- [What is expected] A verbatim reproduction of the lines below, from the line containing "Definition round_code : code" through the line containing "Definition negate_code : code", both ends included, is the whole required output.

- [Information supplied]
++++++++++
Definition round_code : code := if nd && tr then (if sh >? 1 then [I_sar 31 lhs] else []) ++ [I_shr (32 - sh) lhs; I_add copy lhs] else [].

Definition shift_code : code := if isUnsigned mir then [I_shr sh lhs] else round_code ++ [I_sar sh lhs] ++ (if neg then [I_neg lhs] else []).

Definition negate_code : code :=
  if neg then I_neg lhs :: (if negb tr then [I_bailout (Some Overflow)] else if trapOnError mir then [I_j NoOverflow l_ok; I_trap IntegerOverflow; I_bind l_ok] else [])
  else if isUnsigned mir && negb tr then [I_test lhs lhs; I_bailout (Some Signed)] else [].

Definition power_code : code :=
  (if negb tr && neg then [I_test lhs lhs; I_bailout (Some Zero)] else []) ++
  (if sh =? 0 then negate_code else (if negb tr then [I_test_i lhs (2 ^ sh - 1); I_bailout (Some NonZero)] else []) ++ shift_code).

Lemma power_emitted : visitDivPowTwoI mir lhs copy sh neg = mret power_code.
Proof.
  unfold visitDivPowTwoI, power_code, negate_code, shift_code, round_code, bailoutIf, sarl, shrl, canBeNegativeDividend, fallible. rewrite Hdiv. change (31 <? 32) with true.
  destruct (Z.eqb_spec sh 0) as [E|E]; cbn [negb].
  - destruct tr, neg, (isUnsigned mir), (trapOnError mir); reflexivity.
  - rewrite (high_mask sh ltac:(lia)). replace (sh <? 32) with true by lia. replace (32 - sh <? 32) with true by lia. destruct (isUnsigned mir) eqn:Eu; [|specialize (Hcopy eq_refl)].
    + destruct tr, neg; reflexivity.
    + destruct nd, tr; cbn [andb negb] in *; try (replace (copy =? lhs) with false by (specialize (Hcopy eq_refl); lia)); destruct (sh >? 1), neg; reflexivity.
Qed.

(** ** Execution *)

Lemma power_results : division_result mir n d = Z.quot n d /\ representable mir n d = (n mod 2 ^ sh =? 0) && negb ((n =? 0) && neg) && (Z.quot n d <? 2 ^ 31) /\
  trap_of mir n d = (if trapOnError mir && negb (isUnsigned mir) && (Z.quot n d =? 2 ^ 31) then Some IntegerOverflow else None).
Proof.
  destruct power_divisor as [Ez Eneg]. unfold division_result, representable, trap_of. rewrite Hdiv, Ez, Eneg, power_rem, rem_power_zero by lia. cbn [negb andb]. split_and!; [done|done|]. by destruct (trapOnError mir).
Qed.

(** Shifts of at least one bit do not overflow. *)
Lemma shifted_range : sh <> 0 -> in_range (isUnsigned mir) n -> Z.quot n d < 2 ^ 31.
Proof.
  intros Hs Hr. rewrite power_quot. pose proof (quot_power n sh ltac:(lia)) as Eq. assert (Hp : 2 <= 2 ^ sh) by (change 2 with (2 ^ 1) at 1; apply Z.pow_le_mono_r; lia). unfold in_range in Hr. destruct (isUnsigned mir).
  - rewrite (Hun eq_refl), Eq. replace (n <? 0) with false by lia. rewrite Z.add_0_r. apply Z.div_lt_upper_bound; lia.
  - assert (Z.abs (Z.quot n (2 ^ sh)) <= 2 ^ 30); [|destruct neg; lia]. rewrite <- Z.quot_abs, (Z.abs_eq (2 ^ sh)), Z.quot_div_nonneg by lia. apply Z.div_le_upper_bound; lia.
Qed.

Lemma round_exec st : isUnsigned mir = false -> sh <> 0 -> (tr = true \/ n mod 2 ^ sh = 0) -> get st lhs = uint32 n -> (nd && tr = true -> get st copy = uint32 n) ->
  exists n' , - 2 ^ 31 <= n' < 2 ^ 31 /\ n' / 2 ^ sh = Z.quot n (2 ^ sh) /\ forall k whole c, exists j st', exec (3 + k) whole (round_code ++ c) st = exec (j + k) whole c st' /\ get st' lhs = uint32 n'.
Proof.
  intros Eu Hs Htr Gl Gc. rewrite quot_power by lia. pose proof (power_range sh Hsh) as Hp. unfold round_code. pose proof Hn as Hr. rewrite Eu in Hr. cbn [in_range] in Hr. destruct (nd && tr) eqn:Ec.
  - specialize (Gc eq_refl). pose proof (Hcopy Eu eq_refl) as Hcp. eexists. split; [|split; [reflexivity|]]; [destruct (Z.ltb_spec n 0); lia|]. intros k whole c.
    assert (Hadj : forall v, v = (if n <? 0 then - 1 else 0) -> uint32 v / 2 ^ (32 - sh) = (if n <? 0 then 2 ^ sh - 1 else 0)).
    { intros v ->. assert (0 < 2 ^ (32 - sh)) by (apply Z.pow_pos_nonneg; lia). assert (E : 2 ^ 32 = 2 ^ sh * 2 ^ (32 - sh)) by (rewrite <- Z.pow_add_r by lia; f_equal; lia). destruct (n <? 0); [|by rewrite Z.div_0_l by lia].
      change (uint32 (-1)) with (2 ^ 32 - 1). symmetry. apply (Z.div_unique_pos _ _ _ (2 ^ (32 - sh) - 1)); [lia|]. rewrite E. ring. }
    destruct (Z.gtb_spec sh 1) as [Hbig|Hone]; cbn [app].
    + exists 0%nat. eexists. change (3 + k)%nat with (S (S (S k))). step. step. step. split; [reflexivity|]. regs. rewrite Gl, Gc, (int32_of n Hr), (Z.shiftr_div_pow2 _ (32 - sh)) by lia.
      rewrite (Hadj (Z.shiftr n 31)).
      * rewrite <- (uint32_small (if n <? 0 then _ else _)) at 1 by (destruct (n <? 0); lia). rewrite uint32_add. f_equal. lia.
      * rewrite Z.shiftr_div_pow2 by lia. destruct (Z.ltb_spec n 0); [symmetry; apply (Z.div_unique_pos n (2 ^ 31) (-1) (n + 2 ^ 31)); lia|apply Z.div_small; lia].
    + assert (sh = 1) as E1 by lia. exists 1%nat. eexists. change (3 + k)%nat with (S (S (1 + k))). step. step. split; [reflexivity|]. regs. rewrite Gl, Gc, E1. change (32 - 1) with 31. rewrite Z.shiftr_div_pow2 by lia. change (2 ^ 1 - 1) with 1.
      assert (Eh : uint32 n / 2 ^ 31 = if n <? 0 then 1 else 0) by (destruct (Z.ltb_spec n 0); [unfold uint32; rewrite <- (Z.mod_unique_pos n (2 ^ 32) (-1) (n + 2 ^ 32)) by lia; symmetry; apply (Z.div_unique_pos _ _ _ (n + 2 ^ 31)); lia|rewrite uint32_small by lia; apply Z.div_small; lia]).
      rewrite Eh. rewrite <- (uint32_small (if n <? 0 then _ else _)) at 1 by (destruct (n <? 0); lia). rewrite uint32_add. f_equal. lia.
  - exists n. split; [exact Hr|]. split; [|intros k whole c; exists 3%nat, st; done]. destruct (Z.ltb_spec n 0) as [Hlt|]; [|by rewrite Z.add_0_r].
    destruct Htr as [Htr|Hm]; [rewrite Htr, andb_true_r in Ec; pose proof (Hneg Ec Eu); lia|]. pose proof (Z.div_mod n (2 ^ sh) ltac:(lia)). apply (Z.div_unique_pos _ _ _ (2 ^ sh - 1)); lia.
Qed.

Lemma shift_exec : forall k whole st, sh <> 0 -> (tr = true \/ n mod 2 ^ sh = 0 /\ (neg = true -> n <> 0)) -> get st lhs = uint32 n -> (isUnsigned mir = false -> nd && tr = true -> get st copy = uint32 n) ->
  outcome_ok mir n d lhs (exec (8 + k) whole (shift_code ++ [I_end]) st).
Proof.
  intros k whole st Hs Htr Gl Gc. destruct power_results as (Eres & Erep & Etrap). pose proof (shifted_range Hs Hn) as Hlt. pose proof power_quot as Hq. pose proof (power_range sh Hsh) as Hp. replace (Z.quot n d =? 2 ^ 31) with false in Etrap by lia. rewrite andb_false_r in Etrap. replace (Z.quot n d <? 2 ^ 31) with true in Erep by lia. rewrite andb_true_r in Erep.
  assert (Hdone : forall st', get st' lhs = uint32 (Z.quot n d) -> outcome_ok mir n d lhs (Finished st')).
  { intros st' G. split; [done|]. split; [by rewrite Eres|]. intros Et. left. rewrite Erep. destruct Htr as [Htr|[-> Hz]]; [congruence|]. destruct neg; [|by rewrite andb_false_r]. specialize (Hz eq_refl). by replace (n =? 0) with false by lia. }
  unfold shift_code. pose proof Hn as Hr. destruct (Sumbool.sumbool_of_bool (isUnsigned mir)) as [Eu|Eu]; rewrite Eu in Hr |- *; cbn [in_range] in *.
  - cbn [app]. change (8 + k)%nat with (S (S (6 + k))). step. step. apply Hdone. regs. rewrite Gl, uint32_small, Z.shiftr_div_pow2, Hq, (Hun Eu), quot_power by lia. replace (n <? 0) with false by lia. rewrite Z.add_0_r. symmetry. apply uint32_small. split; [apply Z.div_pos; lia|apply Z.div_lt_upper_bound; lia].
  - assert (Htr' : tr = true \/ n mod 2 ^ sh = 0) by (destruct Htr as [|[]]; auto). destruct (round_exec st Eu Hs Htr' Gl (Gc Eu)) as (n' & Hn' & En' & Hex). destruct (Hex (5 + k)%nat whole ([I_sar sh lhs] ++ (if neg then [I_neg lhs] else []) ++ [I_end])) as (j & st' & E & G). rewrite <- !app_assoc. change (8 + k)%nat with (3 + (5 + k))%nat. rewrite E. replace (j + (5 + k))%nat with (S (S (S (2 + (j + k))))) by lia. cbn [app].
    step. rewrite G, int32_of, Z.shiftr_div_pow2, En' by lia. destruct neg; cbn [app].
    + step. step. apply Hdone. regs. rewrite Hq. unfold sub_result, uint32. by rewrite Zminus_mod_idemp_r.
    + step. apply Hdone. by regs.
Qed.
++++++++++
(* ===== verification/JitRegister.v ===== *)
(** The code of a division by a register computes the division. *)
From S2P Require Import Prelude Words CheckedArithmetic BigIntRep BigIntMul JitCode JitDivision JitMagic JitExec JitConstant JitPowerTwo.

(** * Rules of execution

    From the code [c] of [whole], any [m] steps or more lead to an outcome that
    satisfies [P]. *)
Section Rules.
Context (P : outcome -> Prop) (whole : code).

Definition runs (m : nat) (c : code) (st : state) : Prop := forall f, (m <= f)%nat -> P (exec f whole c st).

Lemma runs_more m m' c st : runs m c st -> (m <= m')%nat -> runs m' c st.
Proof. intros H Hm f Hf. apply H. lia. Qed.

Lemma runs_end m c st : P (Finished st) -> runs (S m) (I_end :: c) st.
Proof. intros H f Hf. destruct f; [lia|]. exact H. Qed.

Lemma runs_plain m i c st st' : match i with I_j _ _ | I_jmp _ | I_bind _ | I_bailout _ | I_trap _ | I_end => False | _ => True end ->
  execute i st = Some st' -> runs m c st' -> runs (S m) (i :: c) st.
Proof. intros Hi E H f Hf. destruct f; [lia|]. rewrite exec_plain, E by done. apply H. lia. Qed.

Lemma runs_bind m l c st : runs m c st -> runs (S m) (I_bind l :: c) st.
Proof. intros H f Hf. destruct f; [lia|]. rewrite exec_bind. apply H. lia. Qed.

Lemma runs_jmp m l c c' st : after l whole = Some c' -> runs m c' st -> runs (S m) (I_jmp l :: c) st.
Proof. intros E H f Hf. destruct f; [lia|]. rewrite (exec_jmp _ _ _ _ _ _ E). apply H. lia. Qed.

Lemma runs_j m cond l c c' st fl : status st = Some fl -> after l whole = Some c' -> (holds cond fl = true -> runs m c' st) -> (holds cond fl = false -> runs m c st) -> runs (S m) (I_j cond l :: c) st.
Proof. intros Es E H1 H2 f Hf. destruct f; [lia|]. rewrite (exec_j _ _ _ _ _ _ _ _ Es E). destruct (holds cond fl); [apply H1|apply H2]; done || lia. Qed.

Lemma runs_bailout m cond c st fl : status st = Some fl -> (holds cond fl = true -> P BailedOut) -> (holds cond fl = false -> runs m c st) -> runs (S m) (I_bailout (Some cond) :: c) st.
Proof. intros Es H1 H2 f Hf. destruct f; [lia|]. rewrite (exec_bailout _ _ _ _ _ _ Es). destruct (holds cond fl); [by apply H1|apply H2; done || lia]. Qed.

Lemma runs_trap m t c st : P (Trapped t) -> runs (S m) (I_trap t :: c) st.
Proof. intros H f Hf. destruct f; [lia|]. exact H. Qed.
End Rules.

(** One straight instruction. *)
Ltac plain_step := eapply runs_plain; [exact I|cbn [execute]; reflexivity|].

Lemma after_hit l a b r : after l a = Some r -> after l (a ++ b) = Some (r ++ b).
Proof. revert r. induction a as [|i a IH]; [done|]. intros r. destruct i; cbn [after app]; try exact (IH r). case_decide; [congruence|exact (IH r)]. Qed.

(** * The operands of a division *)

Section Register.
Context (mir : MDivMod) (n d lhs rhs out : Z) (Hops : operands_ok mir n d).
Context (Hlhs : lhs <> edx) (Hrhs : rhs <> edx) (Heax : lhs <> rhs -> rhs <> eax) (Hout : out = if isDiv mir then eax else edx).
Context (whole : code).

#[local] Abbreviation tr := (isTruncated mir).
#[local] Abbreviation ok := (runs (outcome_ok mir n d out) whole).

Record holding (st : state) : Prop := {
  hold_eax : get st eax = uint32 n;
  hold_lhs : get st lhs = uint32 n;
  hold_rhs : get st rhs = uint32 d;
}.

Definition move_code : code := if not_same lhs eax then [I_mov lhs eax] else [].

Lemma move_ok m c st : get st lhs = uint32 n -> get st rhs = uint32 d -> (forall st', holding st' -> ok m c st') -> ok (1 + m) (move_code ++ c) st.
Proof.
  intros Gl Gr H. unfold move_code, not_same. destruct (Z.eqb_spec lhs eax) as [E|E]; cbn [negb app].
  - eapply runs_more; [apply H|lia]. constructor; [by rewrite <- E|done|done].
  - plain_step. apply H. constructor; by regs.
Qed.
++++++++++
- [Result of the task]
Definition round_code : code := if nd && tr then (if sh >? 1 then [I_sar 31 lhs] else []) ++ [I_shr (32 - sh) lhs; I_add copy lhs] else [].

Definition shift_code : code := if isUnsigned mir then [I_shr sh lhs] else round_code ++ [I_sar sh lhs] ++ (if neg then [I_neg lhs] else []).

Definition negate_code : code :=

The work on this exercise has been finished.